One of the unforeseen consequences of this desire to have complete control of the body seen as an object is depersonalization. To depersonalize means to create an atmosphere in which the person as a spiritual entity is not recognized and cannot flourish. The person is an object whose spirit is not affirmed, a function, a consumer, a number. A person is not a thing to be controlled but a being to be reverenced and a gift to be given.

A de-personalized culture is self-referential in the extreme and acts in ignorance of any transcendent meaning of the body seeking the next thrill and the next pleasure. Our culture is in a self-referential box and does not know how to get out. The Christian view of the dignity of the person and the human body will be a sure guide out of this dead end. As with so many moral questions, the culture is telling us to go for it because it will make you happy and conforms to a certain materialistic standard of human flourishing. But the human spirit cannot be satisfied with such slim pickins.

The Christian vision of the body captures its sublime dignity because it is created by God. The body and the person are an unbreakable unity created out of love and called to communion with God and with others in this world and in the next. The Gospel urges us to be guided by a dynamic of charity, or communion with our neighbor and with God. Pursuing this task gets us out of the “swamp of self”.

To achieve some level of communion we have to die to ourselves, to our egos, and not fall into the trap of idolatry of any object that will divert us from becoming fully human. There is, then, a certain “givenness” about things, God has given us ourselves and our bodies for the higher purpose of serving Him and the rest of creation. If we see ourselves as gifts created by God we will make our choices in the light not just of therapeutic considerations but of reverencing God’s creation and our own transcendent value and the transcendent dimension of our body. We will be able to jump out of our self-referential box and find our meaning in self-giving instead of self-preoccupation.

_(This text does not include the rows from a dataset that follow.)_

Definition no_target : string :=
  ("The old state was not a readable OpenChronicle database, so there is no automated rollback target. " +:+
   "It is preserved byte-exact in raw-old. To leave this state, activate another verified artifact " +:+
   "under a new operation ID.")%string.
(** [scripts/offline_restore.py:569-634 rollback] *)
Definition rollback (db : path) (operation_id : string) (apply : bool) : IO dict :=
  refuse_root ;;
  regular db ;;
  let* recovery := recovery_dir db operation_id in
  let* state := load_state recovery in
  belongs db operation_id state ;;
  let* sha := lift_result (get_in (jget "candidate_info" state) "sha256") in
  let candidate_sha := recorded_text sha in
  if phase_in ["archiving"%string] state then
    if negb apply then
      ret [("action", JStr "rollback"); ("applied", JBool false); ("phase", JStr "archiving"); ("note", JStr ARCHIVING_NOTE)]%string
    else
      let* cleanup := remove_incoming db operation_id candidate_sha in
      save_state recovery (token h 0) (dict_set "phase" (JStr "abandoned") state) ;;
      ret [("action", JStr "rollback"); ("applied", JBool true); ("phase", JStr "abandoned"); ("note", JStr ARCHIVING_NOTE);
        ("cleanup", cleanup)]%string
  else
    refuse_if (negb (phase_in ["prepared"; "activated"; "rolling_back"]%string state))
      ("Nothing to roll back in phase " +:+ phase_repr state) ;;
    match jget "old_state" state with
    | Some (JObj old_state) =>
        if negb (match jget "rollback_available" old_state with Some v => truthy v | None => false end) then refuse no_target
        else
          let old := recovery ++ ["old-consistent.db"%string] in
          regular old ;;
          match jget "sha256" old_state with
          | None => raise KeyError
          | Some d =>
              let old_digest := py_str d in
              let* actual := file_sha old in
              refuse_if (negb (bool_decide (actual = old_digest))) "Consolidated rollback snapshot differs from its recorded identity" ;;
              if negb apply then
                ret [("action", JStr "rollback"); ("applied", JBool false); ("recovery_dir", JStr (path_str recovery));
                  ("old", JObj old_state)]%string
              else
                let* state := (if phase_in ["rolling_back"%string] state
                  then resume_rollback db recovery old_digest state ;; ret state
                  else begin_rollback db recovery old state) in
                install_old db recovery old operation_id old_digest candidate_sha state
          end
    | _ => refuse no_target
    end.

(** ** Release of the stage *)

(** [scripts/offline_restore.py:684-723 retire_stage] *)
Definition retire_stage (db : path) (operation_id : string) (apply : bool) : IO dict :=
  let* recovery := recovery_dir db operation_id in
  let* state := load_state recovery in
  belongs db operation_id state ;;
  refuse_if (negb (phase_in ["activated"; "rolled_back"; "abandoned"]%string state))
    "Cannot retire a stage before activation or rollback completes" ;;
  let candidate := path_of_str (recorded_text (jget "candidate" state)) in
  refuse_when (λ f, negb (bool_decide (parent candidate = stage_of db)) || is_symlink f (parent candidate)
    || negb (candidate_ok (path_name candidate))) "Recorded staged path is invalid" ;;
  match jget "candidate_info" state with
  | Some (JObj recorded) =>
      match jget "sha256" recorded with
      | Some (JStr recorded_sha) =>
          let retirement := default JNull (jget "stage_retirement" state) in
          let in_progress := is_text (Some retirement) "in_progress" in
          let* there := look (λ f, exists_ f candidate) in
          if is_text (Some retirement) "done" then
            refuse_if there "Retired staged file unexpectedly reappeared" ;;
            ret [("action", JStr "retire-stage"); ("applied", JBool false); ("stage_retired", JBool true)]%string
          else
            refuse_if (match retirement with JNull => false | _ => negb in_progress end) "Unrecognized stage retirement state" ;;
            (if there then
               let* info := inspect_file candidate in
               refuse_if (negb (same_info recorded info)) "Staged candidate changed before retirement"
             else refuse_if (negb in_progress) "Staged candidate is missing without a recorded retirement") ;;
            if negb apply then
              ret [("action", JStr "retire-stage"); ("applied", JBool false); ("candidate", JStr (path_str candidate))]%string
            else
              let state := dict_set "stage_retirement" (JStr "in_progress") state in
              save_state recovery (token h 0) state ;;
              unlink true candidate ;;
              fsync_dir (parent candidate) ;;
              save_state recovery (token h 1) (dict_set "stage_retirement" (JStr "done") state) ;;
              let* cleanup := remove_incoming db operation_id recorded_sha in
              ret [("action", JStr "retire-stage"); ("applied", JBool true); ("stage_retired", JBool true); ("cleanup", cleanup)]%string
      | _ => refuse "Recorded candidate identity is invalid"
      end
  | _ => refuse "Recorded candidate identity is invalid"
  end.
(* ===== verification/OfflineFrames.v ===== *)
(** * What the steps of the offline helper may change

    For each step of [OfflineRestore] the paths it writes ([writes]), what a
    durable copy and a saved state leave behind, in every state of a failing
    run, and what a saved state reads back as. *)

From S2P Require Import Prelude PyStr PyText TextProps Sha256 Domain DateTime PyNum PyRepr FileSystem Backups BackupProps OfflineRestore.
Local Open Scope Z_scope.
Local Open Scope prog_scope.

(** ** Saved dictionaries *)

Lemma jget_insert_by k (x : string * json) l : jget k (insert_by key_leb x l) = jget k (x :: l).
Proof.
  induction l as [|y l IH]; [done|]. cbn [insert_by]. destruct (key_leb x y) eqn:E; [done|].
  cbn [jget]. rewrite IH. destruct x as [a u], y as [b v]. cbn [jget]. repeat case_bool_decide; try done. subst.
  unfold key_leb in E. cbn in E. by rewrite str_leb_refl in E.
Qed.
Lemma jget_sort k (l : dict) : jget k (sort_by key_leb l) = jget k l.
Proof.
  unfold sort_by. induction l as [|[a v] l IH]; [done|]. cbn [foldr]. rewrite jget_insert_by. cbn [jget]. by rewrite IH.
Qed.
Lemma jget_sorted k (l : dict) :
  jget k (sort_by key_leb (map (λ kv, (kv.1, sorted_keys kv.2)) l)) = sorted_keys <$> jget k l.
Proof.
  rewrite jget_sort. induction l as [|[a v] l IH]; [done|]. cbn [map jget fst snd]. by case_bool_decide.
Qed.
Lemma jget_set k k' v (l : dict) : jget k (dict_set k' v l) = if bool_decide (k' = k) then Some v else jget k l.
Proof.
  induction l as [|[a u] l IH]; cbn [dict_set jget]; [done|].
  destruct (decide (a = k')) as [->|Hne].
  - rewrite (bool_decide_eq_true_2 (k' = k')) by done. cbn [jget]. by case_bool_decide.
  - rewrite (bool_decide_eq_false_2 (a = k')) by done. cbn [jget]. rewrite IH. repeat case_bool_decide; congruence.
Qed.
Lemma elem_of_dict_set (k k' : string) (v v' : json) (l : dict) : (k, v) ∈ dict_set k' v' l → (k, v) = (k', v') ∨ (k, v) ∈ l.
Proof.
  induction l as [|[a u] l IH]; cbn [dict_set]; [by intros ->%list_elem_of_singleton; left|].
  case_bool_decide; rewrite !elem_of_cons; [intros [?|?]; auto|]. intros [?|[?|?]%IH]; auto.
Qed.
(** A dictionary as it is read back. *)
Definition read_back (l : dict) : dict := sort_by key_leb (map (λ kv, (kv.1, sorted_keys kv.2)) l).
Lemma jget_text k s (l : dict) : jget k l = Some (JStr s) → jget k (read_back l) = Some (JStr s).
Proof. intros H. unfold read_back. by rewrite jget_sorted, H. Qed.
Lemma archive_old_spec st : base st → unprobed st → jget "phase" st = Some (JStr "archiving") →
  triple safe (λ f, before f ∧ empty_archive f) (archive_old sq scan h db R L st) (λ st' f, (before f ∧ archived st' f) ∧ unprobed st') stops.
Proof.
  intros Hst Hu Hph. unfold archive_old. fold raw.
  assert (∀ tok, stable (saving tok) (λ f, ∀ n, f !! (scratch ++ [n]) = None)) as Hs1 by (intros tok; apply none_stable; intros n; unfold saving; apart).
  assert (∀ tok, stable (saving tok) (mirror raw)) as Hs2 by (intros tok; apply mirror_stable; intros n; unfold saving; apart).
  apply (triple_seq _ _ (λ f, before f ∧ empty_archive f)).
  { eapply triple_to; [apply save_before; [|exact Hu|exact Hph]|by intros u f (_&?)].
    apply stable_and; [|done]. apply none_stable; intros n; unfold saving; apart. }
  apply (triple_seq _ _ (λ f, before f ∧ empty_archive f)).
  { apply (quiet_step (λ p, p = raw)); [by apply writes_mkdir_new| |].
    - intros p ->. split; [right; left; by eexists|apart].
    - apply stable_and; apply none_stable; intros n; apart. }
  eapply triple_bind.
  { apply (triple_from _ _ (λ f, (sources_kept f0 L f ∧ ∀ n, f !! (raw ++ [n]) = None) ∧ before f ∧ ∀ n, f !! (scratch ++ [n]) = None)).
    { intros f [Hb [H1 H2]]. split; [split; [apply same_sources; [done|intros n Hn; by apply before_live]|done]|done]. }
    apply (spec_step (λ p, ∃ s, s ∈ L ∧ p = raw ++ [path_name s])); [| | |apply (archive_mirror h D f0 raw (archive_one h raw)); [intros n m _; apart|intros s; by apply writes_archive_one|intros n c P; apply archive_one_spec|done]].
    - apply writes_archive. intros s Hs. apply writes_archive_one. by exists s.
    - intros p (s&Hs&->). split; [right; left; exists ["raw-old"%string; path_name s]; exact (eq_sym (app_assoc R ["raw-old"%string] [path_name s]))|apart].
    - apply none_stable. intros n (s&Hs&E). apart_in E. }
  intros sums. apply (triple_from _ _ (λ f, (before f ∧ mirror raw f ∧ (∀ n, f !! (scratch ++ [n]) = None)) ∧
    ∀ n c, n ∈ names → f0 !! (D ++ [n]) = Some (File c) → jget n sums = Some (JStr (sha_of h c)))); [naive_solver|].
  apply triple_pre. intros Hsums.
  set (st1 := dict_set "raw_files" (JObj sums) st).
  assert (base st1) as Hb1 by (apply base_set; [set_solver|done]).
  assert (sums_kept st1) as Hk1 by (exists sums; unfold st1; by rewrite jget_set, bool_decide_eq_true_2).
  apply (triple_seq _ _ (λ f, before f ∧ mirror raw f ∧ (∀ n, f !! (scratch ++ [n]) = None))).
  { eapply triple_to; [apply save_before; [by apply stable_and|by apply unprobed_set|by unfold st1; rewrite jget_set]|by intros u f (_&?)]. }
  rewrite name_db. eapply triple_bind.
  { apply (triple_from _ _ (λ f, (mirror raw f ∧ ∀ n, f !! (scratch ++ [n]) = None) ∧ before f ∧ mirror raw f)); [naive_solver|].
    apply (spec_step (λ p, (∃ l, p = R ++ "consolidate-source"%string :: l) ∨ p = old)); [| | |apply assess_spec].
    - apply writes_assess; [done| |by right]. intros l. left. by eexists.
    - intros p [[l ->]| ->]; (split; [right; left; by eexists|apart]).
    - apply mirror_stable. intros n. apart. }
  intros info. set (st2 := dict_set "old_state" (JObj info) st1).
  assert (base st2) as Hb2 by (apply base_set; [set_solver|done]).
  assert (sums_kept st2) as Hk2 by by apply sums_set.
  assert (unprobed st2) as Hu2 by (apply unprobed_set; [done|]; by apply unprobed_set).
  apply (triple_seq _ _ (λ f, before f ∧ mirror raw f ∧ old_kept info f)).
  { eapply triple_from; [|eapply triple_to; [apply (save_before (λ f, mirror raw f ∧ old_kept info f)); [|exact Hu2|by unfold st2, st1; rewrite !jget_set]|]].
    - naive_solver.
    - apply stable_and; [done|]. apply old_stable. unfold saving. apart.
    - naive_solver. }
  apply triple_ret. intros f (Hbf&Hm&Ho). split; [|exact Hu2]. split; [done|]. do 3 (split; [done|]). exists info.
  unfold st2. by rewrite jget_set, bool_decide_eq_true_2.
Qed.
Lemma checks_spec f1 st p Q :
  any_stage f1 → state_of R f1 = Some st → target_recorded st → jget "phase" st = Some (JStr p) →
  p ∈ ["prepared"; "activated"; "rolling_back"]%string → f1 !! old = Some (File co) →
  (∀ c candidate_sha, f1 !! db = Some (File c) → triple any_stage (λ f, f = f1) (after_checks st candidate_sha) Q stops') →
  triple any_stage (λ f, f = f1) (rollback sq h db op true) Q stops'.
Proof.
  intros Hany Hst (Hdb&Hop&(ci&Hci)&info&Hinfo&Hav&Hsha) Hp Hin Hco Hrest.
  set (P := λ f : fs, f = f1). assert (∀ f, P f → any_stage f) as HP by by intros f ->.
  assert (∀ {A} (m : IO A), writes (λ _, False) m → triple any_stage P m (λ _, P) stops') as Hread.
  { intros A m Hm. apply triple_keep; [by apply reads_spec|auto]. }
  unfold rollback. apply (triple_seq _ _ P); [apply Hread, writes_refuse_if|].
  apply (triple_seq _ _ (λ f, P f ∧ ∃ c, f1 !! db = Some (File c))).
  { eapply triple_weaken; [apply (regular_spec any_stage P)|done|by intros _ f [-> ?]|auto]. }
  apply triple_pre. intros [c Hc].
  eapply (triple_bind _ _ _ _ (λ R' f, P f ∧ R' = R)).
  { unfold recovery_dir. apply (triple_seq _ _ P); [apply Hread, writes_refuse_if|].
    apply (triple_seq _ _ P); [apply Hread, writes_refuse_when|]. apply triple_ret. intros f Hf. by rewrite recovery_db. }
  intros R'. apply triple_pre. intros ->.
  eapply (triple_bind _ _ _ _ (λ st' f, P f ∧ st' = st)).
  { apply load_spec; [auto|intros f ->; exact Hst|auto]. }
  intros st'. apply triple_pre. intros ->. apply (triple_seq _ _ P); [apply Hread, writes_refuse_if|].
  rewrite Hci. cbn [get_in]. eapply (triple_bind _ _ _ _ (λ _, P)); [by apply triple_lift|]. intros sha.
  rewrite !(phase_in_text _ p) by done.
  assert (p ≠ "archiving"%string) as Hna by (rewrite !elem_of_cons, elem_of_nil in Hin; destruct Hin as [->|[->|[->|[]]]]; done).
  rewrite (bool_decide_eq_false_2 (p ∈ ["archiving"%string])) by (by rewrite list_elem_of_singleton).
  rewrite (bool_decide_eq_true_2 (p ∈ ["prepared"; "activated"; "rolling_back"]%string)) by done. cbn [negb].
  apply (triple_seq _ _ P); [apply Hread, writes_refuse_if|]. rewrite Hinfo, Hav. cbn [truthy negb].
  apply (triple_seq _ _ P); [apply Hread, writes_refuse_when|]. rewrite Hsha. cbn [py_str].
  eapply (triple_bind _ _ _ _ (λ _, P)); [apply Hread, writes_sha|]. intros actual.
  apply (triple_seq _ _ P); [apply Hread, writes_refuse_if|].
  specialize (Hrest c (recorded_text sha) Hc). unfold after_checks in Hrest. by rewrite (phase_in_text _ p) in Hrest.
Qed.

Lemma rollback_waiting f1 : waiting f1 → triple any_stage (λ f, f = f1) (rollback sq h db op true) rolled_back stops'.
Proof.
  intros Hw. assert (∀ f, moving f ∨ finished f → any_stage f) as HI by (intros f [?|?]; [by right; left|by right; right]).
  assert (∃ p, jget "phase" st0 = Some (JStr p) ∧ p ∈ ["prepared"; "activated"]%string) as (p&Hp&Hin).
  { destruct Hphase; eexists; (split; [done|]); set_solver. }
  apply (checks_spec f1 st0 p); [by left|by apply waiting_state|done|done|set_solver|by apply waiting_old|].
  intros c sha Hc. unfold after_checks. rewrite (phase_in_text _ p) by done.
  rewrite bool_decide_eq_false_2 by (rewrite list_elem_of_singleton; intros ->; rewrite !elem_of_cons, elem_of_nil in Hin; naive_solver).
  eapply triple_bind; [by eapply begin_spec|]. intros st. eapply triple_weaken; [|done|done|intros e; exact HI].
  eapply triple_inv; [exact HI|]. apply install_old_spec.
Qed.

If we acknowledge God’s design for human life we discover that God is very interested in changing us, body and soul. That is his promise according to Saint Paul’s I Corinthians 15: 51-54: “Behold! I tell you a mystery. We shall not all sleep, but we shall all be changed, in a moment, in the twinkling of an eye, at the last trumpet. For the trumpet will sound, and the dead will be raised imperishable, and we shall be changed. For this perishable nature must put on the imperishable, and this mortal nature must put on immortality. When the perishable puts on the imperishable, and the mortal puts on immortality, then shall come to pass the saying that is written: Death is swallowed up in victory”.

This religious vision of our bodies has been lost by a therapeutic culture, misguided by idols of change, beauty, and youth. My dinner partners would probably be surprised by Saint Paul’s view of how our bodies will be changed. My guess is that it has been a long time since they have heard this message.


Mary Ellen Bork is married to Judge Robert Bork and lives in McLean, Virginia. She is a member of the Voices editorial board and is a board member of the John Carroll Society and Women Affirming Life.